▸ DIRECTIONS FOR THIS TASK: When the string "Heof" is part of a line in the data below, report the whole line.

▸ Stored items:
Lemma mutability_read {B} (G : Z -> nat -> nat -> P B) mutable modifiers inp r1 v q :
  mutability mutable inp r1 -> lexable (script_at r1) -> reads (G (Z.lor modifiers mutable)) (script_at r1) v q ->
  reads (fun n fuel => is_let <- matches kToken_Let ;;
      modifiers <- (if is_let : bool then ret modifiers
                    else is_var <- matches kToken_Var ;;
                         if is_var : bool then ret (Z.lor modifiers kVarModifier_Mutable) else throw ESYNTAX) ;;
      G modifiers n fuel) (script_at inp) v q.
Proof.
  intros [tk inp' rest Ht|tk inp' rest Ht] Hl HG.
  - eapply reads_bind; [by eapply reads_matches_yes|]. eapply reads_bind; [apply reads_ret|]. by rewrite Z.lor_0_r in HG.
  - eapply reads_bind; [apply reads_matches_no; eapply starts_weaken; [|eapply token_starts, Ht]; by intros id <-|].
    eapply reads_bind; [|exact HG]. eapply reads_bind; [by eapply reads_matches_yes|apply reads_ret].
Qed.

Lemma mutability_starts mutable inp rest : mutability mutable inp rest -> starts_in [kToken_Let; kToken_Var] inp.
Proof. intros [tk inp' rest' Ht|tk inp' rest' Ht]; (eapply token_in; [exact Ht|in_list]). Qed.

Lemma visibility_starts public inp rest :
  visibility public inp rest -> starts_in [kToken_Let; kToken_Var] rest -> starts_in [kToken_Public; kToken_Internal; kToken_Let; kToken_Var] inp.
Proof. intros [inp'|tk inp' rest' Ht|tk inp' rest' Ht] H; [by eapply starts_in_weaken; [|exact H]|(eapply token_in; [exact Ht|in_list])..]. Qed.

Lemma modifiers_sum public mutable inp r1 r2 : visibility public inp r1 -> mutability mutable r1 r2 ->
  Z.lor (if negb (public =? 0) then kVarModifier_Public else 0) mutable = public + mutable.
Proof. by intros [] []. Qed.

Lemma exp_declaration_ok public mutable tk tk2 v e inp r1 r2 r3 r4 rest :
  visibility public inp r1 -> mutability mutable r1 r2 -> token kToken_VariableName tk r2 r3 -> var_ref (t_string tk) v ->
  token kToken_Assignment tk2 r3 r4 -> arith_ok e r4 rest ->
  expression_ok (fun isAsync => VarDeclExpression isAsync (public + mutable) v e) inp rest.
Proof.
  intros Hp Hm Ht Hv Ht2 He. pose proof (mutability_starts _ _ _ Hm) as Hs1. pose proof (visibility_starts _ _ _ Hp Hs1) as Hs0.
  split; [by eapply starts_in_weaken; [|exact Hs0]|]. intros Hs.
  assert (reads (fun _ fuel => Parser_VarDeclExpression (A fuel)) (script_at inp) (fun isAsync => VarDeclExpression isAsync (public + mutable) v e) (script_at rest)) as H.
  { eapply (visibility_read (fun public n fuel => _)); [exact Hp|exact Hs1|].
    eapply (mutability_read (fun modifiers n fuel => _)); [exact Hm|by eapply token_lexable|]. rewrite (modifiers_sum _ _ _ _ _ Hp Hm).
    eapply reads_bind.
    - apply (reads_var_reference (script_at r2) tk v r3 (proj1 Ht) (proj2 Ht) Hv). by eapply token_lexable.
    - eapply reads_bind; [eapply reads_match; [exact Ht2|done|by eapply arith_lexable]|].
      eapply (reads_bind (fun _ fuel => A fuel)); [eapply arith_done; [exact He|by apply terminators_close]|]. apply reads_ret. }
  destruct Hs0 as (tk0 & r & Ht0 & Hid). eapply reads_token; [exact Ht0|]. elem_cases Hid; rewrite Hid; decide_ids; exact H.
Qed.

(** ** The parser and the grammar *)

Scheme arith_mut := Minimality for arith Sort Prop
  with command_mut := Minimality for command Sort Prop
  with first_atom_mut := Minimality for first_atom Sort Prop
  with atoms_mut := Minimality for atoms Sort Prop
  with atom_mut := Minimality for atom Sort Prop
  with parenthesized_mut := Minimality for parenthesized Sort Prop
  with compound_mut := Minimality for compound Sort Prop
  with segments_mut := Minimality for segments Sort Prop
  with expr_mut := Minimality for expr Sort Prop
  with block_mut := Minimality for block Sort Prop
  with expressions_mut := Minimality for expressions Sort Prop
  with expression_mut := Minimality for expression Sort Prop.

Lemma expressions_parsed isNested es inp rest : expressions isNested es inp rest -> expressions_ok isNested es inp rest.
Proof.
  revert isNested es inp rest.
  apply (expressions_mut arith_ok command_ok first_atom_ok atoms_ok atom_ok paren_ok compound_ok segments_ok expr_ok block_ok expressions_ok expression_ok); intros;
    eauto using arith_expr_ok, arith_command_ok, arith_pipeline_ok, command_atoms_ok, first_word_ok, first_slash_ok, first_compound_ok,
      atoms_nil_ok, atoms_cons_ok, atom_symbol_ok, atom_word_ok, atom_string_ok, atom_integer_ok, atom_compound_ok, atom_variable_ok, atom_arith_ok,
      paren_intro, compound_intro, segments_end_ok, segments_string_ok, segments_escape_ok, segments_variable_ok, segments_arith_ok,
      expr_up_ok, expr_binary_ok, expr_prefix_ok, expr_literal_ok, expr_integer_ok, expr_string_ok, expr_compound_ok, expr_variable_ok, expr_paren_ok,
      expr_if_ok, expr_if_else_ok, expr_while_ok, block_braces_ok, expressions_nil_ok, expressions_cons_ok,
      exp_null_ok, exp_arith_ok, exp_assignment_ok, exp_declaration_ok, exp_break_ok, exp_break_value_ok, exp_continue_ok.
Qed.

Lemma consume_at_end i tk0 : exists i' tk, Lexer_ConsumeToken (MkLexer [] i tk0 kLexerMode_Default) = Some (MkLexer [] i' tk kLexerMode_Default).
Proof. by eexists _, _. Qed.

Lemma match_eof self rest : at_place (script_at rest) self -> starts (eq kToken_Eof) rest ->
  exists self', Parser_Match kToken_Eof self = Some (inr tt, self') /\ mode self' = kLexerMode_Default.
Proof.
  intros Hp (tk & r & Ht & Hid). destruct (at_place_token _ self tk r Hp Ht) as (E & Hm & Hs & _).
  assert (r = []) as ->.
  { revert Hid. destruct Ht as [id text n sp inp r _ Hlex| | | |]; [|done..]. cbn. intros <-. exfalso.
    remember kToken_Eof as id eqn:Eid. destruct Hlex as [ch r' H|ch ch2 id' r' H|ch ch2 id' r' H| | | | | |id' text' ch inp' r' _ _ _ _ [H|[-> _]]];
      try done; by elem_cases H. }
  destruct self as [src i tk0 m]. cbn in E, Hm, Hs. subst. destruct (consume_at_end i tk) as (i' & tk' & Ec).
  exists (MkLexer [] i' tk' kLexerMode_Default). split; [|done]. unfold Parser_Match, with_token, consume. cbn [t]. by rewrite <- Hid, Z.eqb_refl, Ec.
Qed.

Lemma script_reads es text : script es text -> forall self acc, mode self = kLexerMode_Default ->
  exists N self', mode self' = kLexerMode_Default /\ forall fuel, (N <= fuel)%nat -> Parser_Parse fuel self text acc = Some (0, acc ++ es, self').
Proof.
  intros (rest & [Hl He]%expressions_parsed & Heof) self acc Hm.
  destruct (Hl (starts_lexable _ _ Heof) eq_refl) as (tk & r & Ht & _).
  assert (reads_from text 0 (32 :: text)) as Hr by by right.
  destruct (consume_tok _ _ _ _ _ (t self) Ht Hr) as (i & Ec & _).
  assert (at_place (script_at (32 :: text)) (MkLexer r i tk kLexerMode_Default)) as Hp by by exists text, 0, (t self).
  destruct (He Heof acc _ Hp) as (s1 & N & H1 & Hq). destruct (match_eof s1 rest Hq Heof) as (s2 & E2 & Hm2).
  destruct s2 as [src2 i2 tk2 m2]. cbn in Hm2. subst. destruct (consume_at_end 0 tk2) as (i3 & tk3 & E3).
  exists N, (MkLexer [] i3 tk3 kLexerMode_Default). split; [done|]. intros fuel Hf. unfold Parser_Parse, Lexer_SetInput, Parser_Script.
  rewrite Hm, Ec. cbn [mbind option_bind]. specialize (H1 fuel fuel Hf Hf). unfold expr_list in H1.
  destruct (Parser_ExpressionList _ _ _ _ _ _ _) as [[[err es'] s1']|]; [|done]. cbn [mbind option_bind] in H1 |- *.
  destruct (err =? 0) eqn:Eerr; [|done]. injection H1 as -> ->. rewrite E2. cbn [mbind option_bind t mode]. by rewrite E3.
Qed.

▸ OUTPUT OF THE TASK:
  intros (rest & [Hl He]%expressions_parsed & Heof) self acc Hm.
  destruct (Hl (starts_lexable _ _ Heof) eq_refl) as (tk & r & Ht & _).
  destruct (He Heof acc _ Hp) as (s1 & N & H1 & Hq). destruct (match_eof s1 rest Hq Heof) as (s2 & E2 & Hm2).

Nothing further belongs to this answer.